Former customers remember the late owner of a downtown shoe shop as a man with a big heart and a lot of sole.
“He was always so happy-go-lucky,” Joel Johnson said Friday of Ralph Stout, the owner of Louis Shoe Shop, who died earlier this summer. “He was a great guy, and he seemed like he loved working there.”
Johnson, who needs custom-fitted shoes because of an orthopedic condition, was a regular customer of Stout’s Main Street store, and said he was sad to learn of his death.
“I’d go in about every six months, but one day, there his picture was on the back page of the paper,” he said. “We always joked with each other that we’d never retire, we’d probably just drop dead in our workplaces.”
Johnson said he wasn’t sure how long the independent businessman operated downtown, but said he started patronizing the shop in about 1994 and “the guy was already an institution at that point.”
Sadly, the commercial building is now for sale, but for Johnson, the spirit of entrepreneurship it represents is priceless.
Johnson City property tax records show the building that housed Louis Shoe Shop was built in the 1920s and last sold in 1983.
Just recently, the Johnson City Furniture Store next door to the shoe store was demolished by the city to repair the culvert that runs under the property and to build a parking lot.
The furniture property was purchased and knocked down as part of the city’s ongoing stormwater remediation project, although officials said it was not a top priority.
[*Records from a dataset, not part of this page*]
Lemma acked_num q : q ∈ A → env_seq (q_env q) ∈ nums (q_env <$> A).
Proof. intros Hq. by apply (list_elem_of_fmap_2 env_seq), (list_elem_of_fmap_2 q_env). Qed.
Lemma acked_not_retried q : q ∈ A → q ∉ retry out.
Proof.
  intros Hq Hr. assert (env_seq (q_env q) ∈ nums rest) as Hin.
  { destruct Hretry as [k ->]. rewrite nums_app. apply elem_of_app. left. apply list_elem_of_fmap_2, list_elem_of_filter.
    split; [by eapply acked_of_session|by apply list_elem_of_fmap_2]. }
  pose proof (StronglySorted_app_1_elem_of _ _ _ _ _ Hsorted (acked_num q Hq) Hin). lia.
Qed.
Lemma log_batch_cover n : base < n ≤ c' → ∃ e v, (e, v) ∈ log ++ verdicts sid d d1 b out ∧ env_seq e = n.
Proof.
  intros Hn. destruct (decide (n ≤ c)) as [Hc|Hc].
  { destruct (lg_cover _ _ _ _ _ _ Hlog n) as (e & v & Hin & He); [lia|]. exists e, v. set_solver. }
  destruct (be_attained _ _ _ _ _ _ _ _ Hb) as [->|(q & Hq & Hqc)]; [lia|].
  assert (n ∈ nums (q_env <$> A) ++ nums rest) as [Hn'|Hn']%elem_of_app.
  { apply (Hclosed n (env_seq (q_env q))); [lia|lia|]. apply elem_of_app. left. by apply acked_num. }
  - apply list_elem_of_fmap in Hn' as (e & -> & (q' & -> & Hq')%list_elem_of_fmap).
    eexists (q_env q'), _. split; [|done]. apply elem_of_app. right. apply elem_of_verdicts. by exists q'.
  - pose proof (StronglySorted_app_1_elem_of _ _ _ _ _ Hsorted (acked_num q Hq) Hn'). lia.
Qed.
(** What precedes an entry of the batch, in the log or in the batch. *)
Lemma log_batch_at k e v l2 m :
  verdicts sid d d1 b out = k ++ (e, v) :: l2 → base < m < env_seq e → ∃ e' v', (e', v') ∈ log ++ k ∧ env_seq e' = m.
Proof.
  intros E Hm. destruct (decide (m ≤ c)) as [Hc|Hc].
  { destruct (lg_cover _ _ _ _ _ _ Hlog m) as (e' & v' & Hin & He); [lia|]. exists e', v'. set_solver. }
  unfold verdicts in E. apply fmap_app_inv in E as (A1 & A2 & -> & E2 & EA).
  destruct A2 as [|q A2]; [done|]. injection E2 as -> _ _. cbn [fmap list_fmap] in *.
  rewrite EA, fmap_app, nums_app in Hsorted, Hclosed. rewrite <- app_assoc in Hsorted, Hclosed.
  assert (m ∈ nums (q_env <$> A1) ++ nums (q_env <$> q :: A2) ++ nums rest) as Hin.
  { apply (Hclosed m (env_seq (q_env q))); [lia|lia|]. set_solver. }
  apply elem_of_app in Hin as [Hin|Hin].
  - apply list_elem_of_fmap in Hin as (e' & -> & (q' & -> & Hq')%list_elem_of_fmap).
    exists (q_env q'), (verdict_of d d1 out q'). split; [|done]. apply elem_of_app. right.
    by apply (list_elem_of_fmap_2 (λ q, (q_env q, verdict_of d d1 out q))).
  - exfalso. apply StronglySorted_app_1_r in Hsorted. cbn in Hsorted, Hin.
    apply StronglySorted_inv in Hsorted as [_ Hs]. pose proof (proj1 (list.Forall_forall _ _) Hs m) as Hlt.
    apply elem_of_cons in Hin as [->|Hin]; [lia|]. specialize (Hlt Hin). cbn in Hlt. lia.
Qed.
Lemma log_batch_order l1 e v l2 :
  log ++ verdicts sid d d1 b out = l1 ++ (e, v) :: l2 → ∀ m, base < m < env_seq e → ∃ e' v', (e', v') ∈ l1 ∧ env_seq e' = m.
Proof.
  intros E m Hm. apply app_eq_inv in E as [(k & E1 & E2)|(k & -> & E2)]; [|by eapply log_batch_at].
  destruct k as [|y k]; cbn in E2.
  - rewrite app_nil_r in E1. subst l1. rewrite <- (app_nil_r log). by eapply log_batch_at.
  - injection E2 as <- E2. by eapply lg_order.
Qed.
Lemma log_batch : log_ok sid base hist c' d1 (log ++ verdicts sid d d1 b out).
Proof.
  pose proof (be_grows _ _ _ _ _ _ _ _ Hb) as Hc. pose proof (lg_base _ _ _ _ _ _ Hlog) as Hbase. split.
  - lia.
  - exact log_batch_cover.
  - intros e v [Hin|(q & Hq & -> & ->)%elem_of_verdicts]%elem_of_app.
    + destruct (lg_entry _ _ _ _ _ _ Hlog e v Hin) as (H1 & H2 & H3). split_and!; [done|lia|done].
    + split_and!.
      * by apply (proj1 (list.Forall_forall _ _) Hknown), list_elem_of_fmap_2.
      * by apply (be_upper _ _ _ _ _ _ _ _ Hb).
      * apply (be_verdict _ _ _ _ _ _ _ _ Hb); [done|]. by apply acked_not_retried.
  - exact log_batch_order.
  - rewrite applied_app. apply list.NoDup_app. split_and!; [apply Hlog| |].
    + intros n Hn (e & (q & Hq & -> & Hv)%elem_of_verdicts & <-)%elem_of_applied.
      apply (lg_applied _ _ _ _ _ _ Hlog) in Hn. unfold verdict_of in Hv. rewrite decide_True in Hv; [done|].
      unfold key. by rewrite (acked_of_session _ _ _ _ Hq : env_session (q_env q) = sid).
    + eapply sublist_NoDup; [|apply applied_sublist]. eapply sorted_lt_NoDup, StronglySorted_app_1_l, Hsorted.
  - intros n Hn. rewrite applied_app. destruct (be_claims _ _ _ _ _ _ _ _ Hb n Hn) as [Hd|(q & Hq & <-)].
    + apply (lg_ledger _ _ _ _ _ _ Hlog) in Hd. set_solver.
    + pose proof (acked_of_session _ _ _ _ Hq : env_session (q_env q) = sid) as Hs.
      destruct (decide (key q ∈ ledger d)) as [Hd|Hd].
      * unfold key in Hd. rewrite Hs in Hd. apply (lg_ledger _ _ _ _ _ _ Hlog) in Hd. set_solver.
      * right. apply elem_of_app. right. apply elem_of_applied. exists (q_env q). split; [|done].
        apply elem_of_verdicts. exists q. split_and!; [done..|]. unfold verdict_of. rewrite decide_False by done.
        rewrite decide_True; [done|]. unfold key. by rewrite Hs.
  - intros n. rewrite applied_app. intros [Hn|(e & (q & Hq & -> & Hv)%elem_of_verdicts & <-)%elem_of_applied]%elem_of_app.
    + by apply (be_ledger _ _ _ _ _ _ _ _ Hb), (lg_applied _ _ _ _ _ _ Hlog).
    + unfold verdict_of in Hv. repeat (case_decide; try done). unfold key in *.
      by rewrite (acked_of_session _ _ _ _ Hq : env_session (q_env q) = sid) in *.
Qed.
End log_batch.

(** ** The rest of the program *)

Lemma kept_refl worker sid d : kept worker sid d d.
Proof. by split. Qed.
Lemma renew_kept fleet worker sid h d now ref stored h' d' :
  renew_on_activity fleet h d now ref stored = (h', d') → kept worker sid d d'.
Proof.
  unfold renew_on_activity. destruct (h_objs h !! ref) as [k|]; [|intros [= _ <-]; apply kept_refl].
  destruct (_ <? _); [intros [= _ <-]; apply kept_refl|]. intros [= _ <-]. unfold extend_worker_leases.
  match goal with |- context [?g <$> _] => set (f := g) end.
  assert (∀ r, s_id (f r) = s_id r ∧ is_leased_to worker (f r) = is_leased_to worker r
               ∧ worker_seq (s_lease (f r)) = worker_seq (s_lease r)) as Hf.
  { intros r. unfold f. by case_match. }
  split; [|unfold last_seq_for, get_session_by_id; cbn; rewrite lookup_fmap|done].
  - intros Hok. destruct Hok as [Hkey ?]. split; try done. intros s r. cbn. rewrite lookup_fmap.
    intros (r0 & Hr0 & ->)%fmap_Some. apply Hkey in Hr0. by rewrite (proj1 (Hf r0)).
  - destruct (Db.sessions d !! sid) as [r|]; [|done]. cbn. destruct (Hf r) as (_ & -> & ->). done.
Qed.

(** ** The connection the worker sends on *)

Definition current (sid : uuid) (c high : Z) (p : list envelope) (u : list stored) : Prop :=
  StronglySorted Z.lt (nums p ++ OutboxSpec.seqs u) ∧ ∀ n, c < n ≤ high → n ∈ nums p ++ OutboxSpec.seqs u.
Definition front (sid : uuid) (up : bool) (c high : Z) (u : list stored) (chs : list channel) : Prop :=
  up = true → ∃ ch rest, chs = ch :: rest
    ∧ (sv_over (ch_server ch) = true ∨ current sid c high (path sid ch) u).

Lemma current_drop sid c c' high a p u :
  current sid c high (a ++ p) u → c ≤ c' → Forall (λ n, n ≤ c') (nums a) → current sid c' high p u.
Proof.
  intros [Hs Hr] Hc Ha. rewrite nums_app, <- app_assoc in Hs, Hr. split; [by eapply StronglySorted_app_1_r|].
  intros n Hn. assert (n ∈ nums a ++ nums p ++ OutboxSpec.seqs u) as [Hin|?]%elem_of_app by (apply Hr; lia); [|done].
  pose proof (proj1 (list.Forall_forall _ _) Ha n Hin). cbn in *. lia.
Qed.
Lemma current_filter sid c high p u n :
  current sid c high p u → n ≤ c → current sid c high p (filter (λ x, n < seq_of x) u).
Proof.
  intros [Hs Hr] Hn. apply StronglySorted_app in Hs as (H12 & H1 & H2). unfold current.
  assert (OutboxSpec.seqs (filter (λ x, n < seq_of x) u) = filter (λ m, n < m) (OutboxSpec.seqs u)) as ->.
  { unfold OutboxSpec.seqs. clear. induction u as [|x u IH]; [done|]. csimpl. rewrite !filter_cons. by case_decide; csimpl; rewrite IH. }
  split.
  - apply StronglySorted_app_2; [|done|by apply sorted_filter].
    intros x y Hx [_ Hy]%list_elem_of_filter. by apply H12.
  - intros m Hm. specialize (Hr m Hm). apply elem_of_app in Hr as [?|?]; apply elem_of_app; [by left|right].
    apply list_elem_of_filter. split; [lia|done].
Qed.
Lemma current_snoc sid c high p u x :
  current sid c high p u → Forall (λ n, n ≤ high) (nums p ++ OutboxSpec.seqs u) → seq_of x = high + 1 →
  current sid c (high + 1) p (u ++ [x]).
Proof.
  intros [Hs Hr] Hle Hx. unfold current. rewrite OutboxSpec.seqs_app. csimpl. rewrite Hx, app_assoc. split.
  - apply sorted_snoc_lt; [done|]. eapply list.Forall_impl; [exact Hle|]. cbn. lia.
  - intros n Hn. destruct (decide (n = high + 1)) as [->|Hne]; [set_solver|].
    apply elem_of_app. left. apply Hr. lia.
Qed.
(** The next envelope goes out. *)
Lemma current_send sid c high p u x :
  current sid c high p (x :: u) → current sid c high (p ++ [body x]) u.
Proof. unfold current. rewrite nums_app. csimpl. rewrite <- app_assoc. done. Qed.

Lemma front_update sid up c c' high u chs i ch ch' a :
  front sid up c high u chs → chs !! i = Some ch → c ≤ c' → Forall (λ n, n ≤ c') (nums a) →
  (sv_over (ch_server ch') = true
   ∨ sv_over (ch_server ch') = sv_over (ch_server ch) ∧ path sid ch = a ++ path sid ch') →
  front sid up c' high u (<[i := ch']> chs).
Proof.
  intros Hf Hi Hc Ha Hch Hup. destruct (Hf Hup) as (ch0 & rest & -> & H0). destruct i as [|i]; cbn in *.
  - injection Hi as <-. exists ch', rest. split; [done|]. destruct Hch as [?|[Ho Hp]]; [by left|].
    destruct H0 as [?|H0]; [left; congruence|right]. rewrite Hp in H0. by eapply current_drop.
  - eexists ch0, _. split; [done|]. destruct H0 as [?|H0]; [by left|right].
    by eapply (current_drop _ _ _ _ []).
Qed.
Lemma chans_update sid hist c c' chs i ch ch' a :
  Forall (chan_ok sid hist c) chs → chs !! i = Some ch → c ≤ c' → Forall (λ n, n ≤ c') (nums a) →
  (sv_over (ch_server ch') = true
   ∨ sv_over (ch_server ch') = sv_over (ch_server ch) ∧ path sid ch = a ++ path sid ch') →
  Forall (chan_ok sid hist c') (<[i := ch']> chs).
Proof.
  intros Hall Hi Hc Ha Hch. apply Forall_insert.
  - eapply list.Forall_impl; [exact Hall|]. intros ch0 H0. by eapply chan_mono.
  - destruct Hch as [?|[Ho Hp]]; [by apply chan_over|].
    eapply chan_drop; [|exact Hp|done..]. by eapply Forall_lookup_1.
Qed.

(** ** The invariant *)

(** Only the projections of a link, of which the setters are made. *)
Ltac link_simpl :=
  cbn [with_outbox with_hist with_pump with_up with_channels with_api note_acks note_verdicts
       lk_outbox lk_up lk_pump lk_channels lk_hub lk_db lk_acks lk_hist lk_log ch_wire ch_ref ch_server].

Record link_ok (worker sid : uuid) (base c : Z) (l : link) : Prop := {
  li_sender : sender sid (lk_outbox l) (lk_pump l) (lk_hist l) c;
  li_db : db_ok (lk_db l);
  li_cursor : last_seq_for (lk_db l) worker sid = Some c;
  li_acks : ∀ n, (sid, n) ∈ lk_acks l → n ≤ c;
  li_channels : Forall (chan_ok sid (lk_hist l) c) (lk_channels l);
  li_front : front sid (lk_up l) c (v_high (view_of (lk_outbox l) sid)) (to_send sid (lk_outbox l) (lk_pump l)) (lk_channels l);
  li_down : lk_up l = false → lk_pump l = None;
  li_log : log_ok sid base (lk_hist l) c (lk_db l) (lk_log l)
}.

Section link_ok.
Context (worker sid : uuid) (base c : Z).
#[local] Abbreviation ok := (link_ok worker sid base c).

Lemma link_cursor_pos l : ok l → 0 ≤ c.
Proof.
  intros []. pose proof (view_of_ok _ sid (sn_ok _ _ _ _ _ li_sender0)) as [Ha _ _ _ _ _]. destruct li_sender0. lia.
Qed.
(** Every number on its way or still to be sent has been issued. *)
Lemma link_issued l ch : ok l → ch ∈ lk_channels l →
  Forall (λ n, n ≤ v_high (view_of (lk_outbox l) sid))
    (nums (path sid ch) ++ OutboxSpec.seqs (to_send sid (lk_outbox l) (lk_pump l))).
Proof.
  intros [] Hch. eapply sender_issued; [done|]. by apply (proj1 (list.Forall_forall _ _) li_channels0 ch Hch).
Qed.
It’s unclear whether the municipality would be interested in buying the shoe store next door now that it’s available.
During its decades downtown, Stout weathered years of floods and even more dangerous situations.
In 2011, Stout was injured in a fight when a man visiting the store allegedly pulled furnishings from the walls and threw items at him over a reported dispute with his service.
In that altercation, Stout suffered a cut to his arm that required treatment by an emergency responder.
According to his obituary, Stout, a Butler native, died in May at Johnson City Medical Center.
He was the last of 11 children, and is survived by two daughters and a companion.